Santo Domingo is the Dominican Republic's capital city. Founded in 1496, it is the oldest European settlement existing in the New World. In 1978 the Dominican Republic was opened to Mormon missionaries. By 1986, membership had grown to eleven thousand and in 1998, LDS Church membership reached sixty thousand. Before the temple was built in the Dominican Republic, members of the church traveled to Peru, Guatemala, or the U.S. state of Florida to attend a temple.

The temple was announced on December 4, 1993. On August 18, 1996, Richard G. Scott of the Quorum of the Twelve presided over the groundbreaking, marking the beginning of construction. When construction was completed, a public open house was held from August 26 to September 9, 2000, attracting nearly forty thousand people. Over ten thousand church members from the Dominican Republic and their neighbors from Haiti, Puerto Rico, and other islands witnessed the dedication of the temple on September 17, 2000 by LDS Church president Gordon B. Hinckley.

The Santo Domingo Dominican Republic Temple is located in the western part of the city. It is built on a rise that has kept it dry when other parts of the city were flooded. The site is adorned with trees and overlooks the Caribbean Sea. It has a total of , four ordinance rooms, and four sealing rooms.

Temple district
The temple supports church members in most of the Caribbean.  As of April 2020, the temple district comprises the 27 stakes and 14 districts headquartered in the Dominican Republic, Puerto Rico, Trinidad and Tobago, Barbados, Cuba, Aruba, Saint Vincent and the Grenadines, and Guadeloupe.
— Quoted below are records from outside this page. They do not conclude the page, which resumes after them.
Lemma get_node_spec w l k p :
  lru_inv w l -> node_set w !! k = Some p ->
  exists l1 l2, l = l1 ++ p :: l2 /\
    get_node k w = Some (Some p, with_heap (link_front_heap (unlink_heap (heap w) p) p) w) /\
    lru_inv (with_heap (link_front_heap (unlink_heap (heap w) p) p) w) (p :: l1 ++ l2) /\
    (forall q, payload (link_front_heap (unlink_heap (heap w) p) p q) = payload (heap w q)).
Proof.
  intros Hinv Hk.
  pose proof (proj1 (inv_index _ _ Hinv k p) Hk) as [Hin Hkey].
  apply list_elem_of_split in Hin as (l1 & l2 & ->).
  pose proof (inv_nodup _ _ Hinv) as Hnd.
  pose proof (elem_of_ring_neq_mouth _ _ _ Hnd) as Hpm.
  destruct (ring_unlink (heap w) l1 p l2 Hnd (inv_ring _ _ Hinv)) as (Hr & Ha & Hc).
  assert (Hnd' : NoDup (mouth :: l1 ++ l2) /\ p ∉ mouth :: l1 ++ l2).
  { change (mouth :: l1 ++ p :: l2) with ((mouth :: l1) ++ p :: l2) in Hnd.
    apply NoDup_app in Hnd as (N1 & N2 & N3). apply NoDup_cons in N3 as [N3 N4].
    split.
    - change (mouth :: l1 ++ l2) with ((mouth :: l1) ++ l2).
      apply NoDup_app. split; [done|split; [|done]]. set_solver.
    - intros Hin. change (mouth :: l1 ++ l2) with ((mouth :: l1) ++ l2) in Hin.
      apply elem_of_app in Hin as [Hin|Hin]; [|done]. apply (N2 p); set_solver. }
  destruct Hnd' as [Hnd1 Hpn].
  assert (Hpay : forall q, payload (link_front_heap (unlink_heap (heap w) p) p q) = payload (heap w q)).
  { intros q. rewrite link_front_heap_payload. apply unlink_heap_payload. }
  exists l1, l2. split; [done|split; [|split; [|done]]].
  - unfold get_node, bindM, gets. rewrite Hk. rewrite promote_node_eq by done. reflexivity.
  - constructor; simpl.
    + apply ring_link_front; done.
    + apply NoDup_cons in Hnd1 as [Hm Hnd1]. constructor; [set_solver|].
      constructor; [set_solver|done].
    + intros k' q. rewrite (inv_index _ _ Hinv).
      assert (Hkq : key (link_front_heap (unlink_heap (heap w) p) p q) = key (heap w q)).
      { pose proof (Hpay q) as H. unfold payload in H. congruence. }
      rewrite Hkq. set_solver.
    + rewrite (inv_count _ _ Hinv). rewrite !length_app. simpl. lia.
    + rewrite (inv_size _ _ Hinv). rewrite !length_app. simpl. lia.
    + intros q Hq. apply (inv_alloc _ _ Hinv). set_solver.
Qed.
Church units in Haiti, The Bahamas, and Jamaica are assigned to temples in Port-au-Prince, Florida, or Panama, although church members may attend any temple in the world.

Services
Workers at this temple are able to provide services in the following languages commonly spoken in the temple district:
 Dutch
 English
 French
 Haitian Creole
 Spanish

As most workers at this temple are Spanish-speaking Dominicans, patrons requiring services in a language other than Spanish would be well-advised to notify the temple before arriving.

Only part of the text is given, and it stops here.